[Saved data entries]
(* @src crates/uk-auth/src/lib.rs 145-166 Credential::eq *)
Definition credential_eq (a b : Credential) : bool :=
  (ct_eq (pad_key_id_for_ct (key_id a)) (pad_key_id_for_ct (key_id b))
   && (zlen (secret a) =? zlen (secret b)) && ct_eq (secret a) (secret b))
  && bool_decide (status a = status b)
  && bool_decide (not_before a = not_before b)
  && bool_decide (not_after a = not_after b)
  && bool_decide (policy_group a = policy_group b).

(* @src crates/uk-auth/src/lib.rs 321-329 AuthChallenge::eq *)
Definition challenge_eq (a b : AuthChallenge) : bool :=
  ct_eq (server_nonce a) (server_nonce b)
  && (server_time a =? server_time b)
  && bool_decide (server_capabilities a = server_capabilities b)
  && bool_decide (limits a = limits b).

(* @src crates/uk-auth/src/lib.rs 333-341 AuthResponse::eq *)
Definition response_eq (a b : AuthResponse) : bool :=
  ct_eq (tag a) (tag b)
  && bool_decide (r_key_id a = r_key_id b)
  && bool_decide (client_nonce a = client_nonce b)
  && (client_time a =? client_time b)
  && bool_decide (client_capabilities a = client_capabilities b).

(* @src crates/uk-auth/src/lib.rs 746-759 find_credential *)
Definition find_credential (credentials : list Credential) (kid : Bytes) : option Credential :=
  let input_padded := pad_key_id_for_ct kid in
  foldl (λ matched c,
    let is_match := ct_eq input_padded (pad_key_id_for_ct (key_id c)) in
    if is_match && bool_decide (matched = None) then Some c else matched) None credentials.

(** ** The replay cache *)

(* @src crates/uk-auth/src/lib.rs 562-571 ReplayKey *)
Record ReplayKey : Set := { rk_server_nonce : Bytes; rk_client_nonce : Bytes }.

#[global] Instance ReplayKey_eq_dec : EqDecision ReplayKey.
Proof. solve_decision. Defined.
#[global] Program Instance ReplayKey_countable : Countable ReplayKey :=
  inj_countable' (λ k, (rk_server_nonce k, rk_client_nonce k))
    (λ '(s, c), {| rk_server_nonce := s; rk_client_nonce := c |}) _.
Next Obligation. by intros []. Qed.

_ACTIVITY_.
What is the number of lines above that contain the word "AuthChallenge"? Answer with that number only.

_OUTPUT FOR THIS TASK_.
2